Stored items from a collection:
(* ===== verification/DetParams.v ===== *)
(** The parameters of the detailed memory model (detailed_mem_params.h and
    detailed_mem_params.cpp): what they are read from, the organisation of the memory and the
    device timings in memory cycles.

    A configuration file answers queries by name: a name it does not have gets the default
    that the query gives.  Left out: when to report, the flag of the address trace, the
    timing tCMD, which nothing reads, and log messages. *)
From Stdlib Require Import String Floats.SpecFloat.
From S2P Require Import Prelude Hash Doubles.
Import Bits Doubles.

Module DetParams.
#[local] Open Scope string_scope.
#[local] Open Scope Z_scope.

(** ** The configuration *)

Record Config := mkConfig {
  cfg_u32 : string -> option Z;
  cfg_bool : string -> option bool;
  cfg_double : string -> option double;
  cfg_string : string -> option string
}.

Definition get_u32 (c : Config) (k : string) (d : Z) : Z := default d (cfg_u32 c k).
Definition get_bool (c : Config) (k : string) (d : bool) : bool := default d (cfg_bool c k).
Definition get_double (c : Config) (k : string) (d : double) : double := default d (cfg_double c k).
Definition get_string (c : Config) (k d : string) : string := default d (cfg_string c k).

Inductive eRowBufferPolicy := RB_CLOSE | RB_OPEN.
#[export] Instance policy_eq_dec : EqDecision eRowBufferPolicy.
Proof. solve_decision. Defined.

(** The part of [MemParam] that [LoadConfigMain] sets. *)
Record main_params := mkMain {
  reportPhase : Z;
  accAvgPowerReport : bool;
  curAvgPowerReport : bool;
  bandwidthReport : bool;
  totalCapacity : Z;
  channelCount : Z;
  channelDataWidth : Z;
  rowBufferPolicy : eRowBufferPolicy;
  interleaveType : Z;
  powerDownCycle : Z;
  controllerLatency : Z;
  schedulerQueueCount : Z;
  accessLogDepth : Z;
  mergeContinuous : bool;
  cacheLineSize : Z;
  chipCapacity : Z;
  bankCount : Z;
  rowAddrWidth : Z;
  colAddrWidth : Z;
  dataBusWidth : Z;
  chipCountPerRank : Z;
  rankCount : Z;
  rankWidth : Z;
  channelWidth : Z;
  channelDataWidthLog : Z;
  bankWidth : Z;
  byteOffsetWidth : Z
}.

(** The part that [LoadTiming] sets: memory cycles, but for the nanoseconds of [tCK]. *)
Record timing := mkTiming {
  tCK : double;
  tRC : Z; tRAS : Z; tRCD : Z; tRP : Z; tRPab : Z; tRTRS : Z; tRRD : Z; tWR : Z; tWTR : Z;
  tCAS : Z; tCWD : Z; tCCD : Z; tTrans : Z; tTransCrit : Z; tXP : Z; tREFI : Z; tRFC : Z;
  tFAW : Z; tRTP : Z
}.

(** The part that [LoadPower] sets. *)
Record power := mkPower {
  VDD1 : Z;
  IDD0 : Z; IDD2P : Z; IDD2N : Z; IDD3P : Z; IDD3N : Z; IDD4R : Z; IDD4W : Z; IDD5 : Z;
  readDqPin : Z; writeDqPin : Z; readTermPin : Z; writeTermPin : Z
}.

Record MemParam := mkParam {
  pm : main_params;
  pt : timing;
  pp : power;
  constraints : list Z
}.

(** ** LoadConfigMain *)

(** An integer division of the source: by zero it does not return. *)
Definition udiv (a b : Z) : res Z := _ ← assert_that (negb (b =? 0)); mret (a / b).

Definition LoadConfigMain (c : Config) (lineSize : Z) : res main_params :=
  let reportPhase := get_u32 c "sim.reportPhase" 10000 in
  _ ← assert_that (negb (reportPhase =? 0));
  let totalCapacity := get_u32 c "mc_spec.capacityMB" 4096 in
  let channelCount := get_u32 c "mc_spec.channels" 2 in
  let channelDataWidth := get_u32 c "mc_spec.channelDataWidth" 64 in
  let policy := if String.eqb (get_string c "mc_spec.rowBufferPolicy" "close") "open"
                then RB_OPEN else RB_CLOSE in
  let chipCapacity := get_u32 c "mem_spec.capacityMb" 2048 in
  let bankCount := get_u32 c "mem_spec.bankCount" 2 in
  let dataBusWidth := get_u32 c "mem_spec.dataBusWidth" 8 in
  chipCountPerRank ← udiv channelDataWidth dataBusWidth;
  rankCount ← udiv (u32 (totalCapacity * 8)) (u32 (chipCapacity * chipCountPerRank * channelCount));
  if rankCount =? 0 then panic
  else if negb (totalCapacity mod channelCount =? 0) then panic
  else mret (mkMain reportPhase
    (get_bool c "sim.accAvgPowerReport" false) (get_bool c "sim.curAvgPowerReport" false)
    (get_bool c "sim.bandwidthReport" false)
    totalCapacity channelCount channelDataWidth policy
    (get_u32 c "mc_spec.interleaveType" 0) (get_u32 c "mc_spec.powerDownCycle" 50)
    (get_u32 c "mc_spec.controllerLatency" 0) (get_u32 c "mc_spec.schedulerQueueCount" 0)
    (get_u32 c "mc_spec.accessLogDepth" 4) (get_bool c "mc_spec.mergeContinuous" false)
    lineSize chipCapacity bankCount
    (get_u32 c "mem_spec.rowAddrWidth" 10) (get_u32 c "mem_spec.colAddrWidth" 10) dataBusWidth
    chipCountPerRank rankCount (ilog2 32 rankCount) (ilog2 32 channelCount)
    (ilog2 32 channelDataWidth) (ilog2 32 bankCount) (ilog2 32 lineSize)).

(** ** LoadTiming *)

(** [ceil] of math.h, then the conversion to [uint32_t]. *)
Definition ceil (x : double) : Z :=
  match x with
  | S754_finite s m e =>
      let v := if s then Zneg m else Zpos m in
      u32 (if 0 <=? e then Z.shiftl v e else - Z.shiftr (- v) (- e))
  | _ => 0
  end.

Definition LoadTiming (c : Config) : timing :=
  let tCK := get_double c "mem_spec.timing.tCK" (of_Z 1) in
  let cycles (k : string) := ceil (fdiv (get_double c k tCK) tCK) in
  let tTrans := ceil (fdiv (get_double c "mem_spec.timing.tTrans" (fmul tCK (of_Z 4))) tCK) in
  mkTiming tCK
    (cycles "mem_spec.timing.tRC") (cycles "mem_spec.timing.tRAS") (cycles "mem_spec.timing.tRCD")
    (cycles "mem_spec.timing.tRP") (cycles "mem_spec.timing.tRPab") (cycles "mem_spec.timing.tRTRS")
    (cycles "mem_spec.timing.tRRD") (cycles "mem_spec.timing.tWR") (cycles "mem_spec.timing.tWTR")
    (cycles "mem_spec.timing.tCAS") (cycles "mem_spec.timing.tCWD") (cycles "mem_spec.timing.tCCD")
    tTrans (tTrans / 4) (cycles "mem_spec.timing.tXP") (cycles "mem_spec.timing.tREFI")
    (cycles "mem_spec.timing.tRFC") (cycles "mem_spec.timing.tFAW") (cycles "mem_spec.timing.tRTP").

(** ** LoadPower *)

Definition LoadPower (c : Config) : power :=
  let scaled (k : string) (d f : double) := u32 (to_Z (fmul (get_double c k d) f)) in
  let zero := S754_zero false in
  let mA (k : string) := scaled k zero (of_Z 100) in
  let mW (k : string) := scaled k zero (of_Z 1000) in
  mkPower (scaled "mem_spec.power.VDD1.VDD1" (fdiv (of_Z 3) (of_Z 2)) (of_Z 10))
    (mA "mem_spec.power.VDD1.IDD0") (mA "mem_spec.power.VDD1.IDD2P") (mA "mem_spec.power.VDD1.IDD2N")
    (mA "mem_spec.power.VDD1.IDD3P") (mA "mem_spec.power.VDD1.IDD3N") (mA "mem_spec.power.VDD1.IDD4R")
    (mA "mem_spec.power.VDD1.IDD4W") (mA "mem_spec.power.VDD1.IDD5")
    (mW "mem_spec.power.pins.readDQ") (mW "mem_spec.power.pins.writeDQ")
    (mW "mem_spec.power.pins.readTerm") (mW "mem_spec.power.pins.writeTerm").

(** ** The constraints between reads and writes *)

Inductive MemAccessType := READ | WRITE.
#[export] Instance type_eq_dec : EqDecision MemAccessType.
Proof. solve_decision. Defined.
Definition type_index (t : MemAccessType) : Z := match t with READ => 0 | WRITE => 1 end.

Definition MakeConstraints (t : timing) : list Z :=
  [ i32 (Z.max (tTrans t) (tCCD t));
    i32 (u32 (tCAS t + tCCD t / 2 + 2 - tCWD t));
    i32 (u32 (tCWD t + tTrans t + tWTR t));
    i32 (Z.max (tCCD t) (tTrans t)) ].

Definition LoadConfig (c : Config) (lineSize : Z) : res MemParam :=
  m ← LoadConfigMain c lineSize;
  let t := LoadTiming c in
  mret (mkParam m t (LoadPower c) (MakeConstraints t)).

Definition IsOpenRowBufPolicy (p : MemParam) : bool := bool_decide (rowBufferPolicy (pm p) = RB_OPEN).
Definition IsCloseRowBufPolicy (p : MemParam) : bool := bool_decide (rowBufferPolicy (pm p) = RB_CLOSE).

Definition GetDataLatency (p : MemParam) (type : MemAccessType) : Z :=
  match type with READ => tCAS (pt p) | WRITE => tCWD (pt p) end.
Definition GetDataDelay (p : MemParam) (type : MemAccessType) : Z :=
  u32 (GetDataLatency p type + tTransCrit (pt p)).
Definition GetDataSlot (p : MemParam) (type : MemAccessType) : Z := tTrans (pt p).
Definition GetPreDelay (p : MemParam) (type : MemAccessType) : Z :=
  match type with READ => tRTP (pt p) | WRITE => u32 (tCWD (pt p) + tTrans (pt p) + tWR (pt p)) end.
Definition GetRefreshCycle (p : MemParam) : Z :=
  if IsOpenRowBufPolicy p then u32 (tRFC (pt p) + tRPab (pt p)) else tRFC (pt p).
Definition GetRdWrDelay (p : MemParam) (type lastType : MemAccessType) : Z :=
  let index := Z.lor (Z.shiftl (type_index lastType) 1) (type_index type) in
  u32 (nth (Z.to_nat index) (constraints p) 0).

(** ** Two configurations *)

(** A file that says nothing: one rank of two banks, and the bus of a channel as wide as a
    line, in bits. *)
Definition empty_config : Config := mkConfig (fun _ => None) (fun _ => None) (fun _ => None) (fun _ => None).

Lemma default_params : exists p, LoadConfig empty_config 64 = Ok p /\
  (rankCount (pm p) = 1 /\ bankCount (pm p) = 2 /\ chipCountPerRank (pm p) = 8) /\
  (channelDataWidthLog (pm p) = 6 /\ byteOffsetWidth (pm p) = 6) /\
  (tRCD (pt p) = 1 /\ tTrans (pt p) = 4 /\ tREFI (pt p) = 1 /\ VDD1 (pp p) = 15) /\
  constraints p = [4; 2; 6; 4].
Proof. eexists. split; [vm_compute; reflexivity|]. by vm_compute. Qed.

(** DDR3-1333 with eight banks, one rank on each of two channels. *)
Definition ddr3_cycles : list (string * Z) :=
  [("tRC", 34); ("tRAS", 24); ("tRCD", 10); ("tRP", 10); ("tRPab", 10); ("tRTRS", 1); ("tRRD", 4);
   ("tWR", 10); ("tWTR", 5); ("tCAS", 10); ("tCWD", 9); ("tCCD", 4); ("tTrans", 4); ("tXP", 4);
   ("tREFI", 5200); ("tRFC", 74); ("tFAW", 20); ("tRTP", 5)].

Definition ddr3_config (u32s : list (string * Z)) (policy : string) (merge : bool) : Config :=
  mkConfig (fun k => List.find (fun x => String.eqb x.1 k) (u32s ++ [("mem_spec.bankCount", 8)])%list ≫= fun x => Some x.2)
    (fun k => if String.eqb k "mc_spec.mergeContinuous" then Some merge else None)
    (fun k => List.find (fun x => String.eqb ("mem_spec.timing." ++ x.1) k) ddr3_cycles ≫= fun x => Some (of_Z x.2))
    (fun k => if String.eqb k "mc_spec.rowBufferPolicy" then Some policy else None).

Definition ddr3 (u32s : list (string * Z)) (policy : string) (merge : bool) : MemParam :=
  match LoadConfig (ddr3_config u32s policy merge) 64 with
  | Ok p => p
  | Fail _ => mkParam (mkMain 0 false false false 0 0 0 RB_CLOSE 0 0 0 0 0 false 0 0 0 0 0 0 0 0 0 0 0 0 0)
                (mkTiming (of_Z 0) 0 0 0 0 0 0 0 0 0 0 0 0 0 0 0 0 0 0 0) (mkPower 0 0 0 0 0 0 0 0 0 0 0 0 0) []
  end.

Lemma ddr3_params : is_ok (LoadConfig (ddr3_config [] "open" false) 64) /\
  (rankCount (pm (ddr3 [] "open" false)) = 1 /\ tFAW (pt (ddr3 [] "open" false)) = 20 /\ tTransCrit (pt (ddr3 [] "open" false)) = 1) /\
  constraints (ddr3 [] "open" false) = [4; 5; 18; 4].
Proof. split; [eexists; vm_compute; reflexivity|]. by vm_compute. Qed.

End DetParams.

● What to produce
The required answer is the exact run of lines above starting at the line with "let scaled (k" and ending at the line with "Definition GetDataDelay (p", with both ends present.

● Response to this task
  let scaled (k : string) (d f : double) := u32 (to_Z (fmul (get_double c k d) f)) in
  let zero := S754_zero false in
  let mA (k : string) := scaled k zero (of_Z 100) in
  let mW (k : string) := scaled k zero (of_Z 1000) in
  mkPower (scaled "mem_spec.power.VDD1.VDD1" (fdiv (of_Z 3) (of_Z 2)) (of_Z 10))
    (mA "mem_spec.power.VDD1.IDD0") (mA "mem_spec.power.VDD1.IDD2P") (mA "mem_spec.power.VDD1.IDD2N")
    (mA "mem_spec.power.VDD1.IDD3P") (mA "mem_spec.power.VDD1.IDD3N") (mA "mem_spec.power.VDD1.IDD4R")
    (mA "mem_spec.power.VDD1.IDD4W") (mA "mem_spec.power.VDD1.IDD5")
    (mW "mem_spec.power.pins.readDQ") (mW "mem_spec.power.pins.writeDQ")
    (mW "mem_spec.power.pins.readTerm") (mW "mem_spec.power.pins.writeTerm").

(** ** The constraints between reads and writes *)

Inductive MemAccessType := READ | WRITE.
#[export] Instance type_eq_dec : EqDecision MemAccessType.
Proof. solve_decision. Defined.
Definition type_index (t : MemAccessType) : Z := match t with READ => 0 | WRITE => 1 end.

Definition MakeConstraints (t : timing) : list Z :=
  [ i32 (Z.max (tTrans t) (tCCD t));
    i32 (u32 (tCAS t + tCCD t / 2 + 2 - tCWD t));
    i32 (u32 (tCWD t + tTrans t + tWTR t));
    i32 (Z.max (tCCD t) (tTrans t)) ].

Definition LoadConfig (c : Config) (lineSize : Z) : res MemParam :=
  m ← LoadConfigMain c lineSize;
  let t := LoadTiming c in
  mret (mkParam m t (LoadPower c) (MakeConstraints t)).

Definition IsOpenRowBufPolicy (p : MemParam) : bool := bool_decide (rowBufferPolicy (pm p) = RB_OPEN).
Definition IsCloseRowBufPolicy (p : MemParam) : bool := bool_decide (rowBufferPolicy (pm p) = RB_CLOSE).

Definition GetDataLatency (p : MemParam) (type : MemAccessType) : Z :=
  match type with READ => tCAS (pt p) | WRITE => tCWD (pt p) end.
Definition GetDataDelay (p : MemParam) (type : MemAccessType) : Z :=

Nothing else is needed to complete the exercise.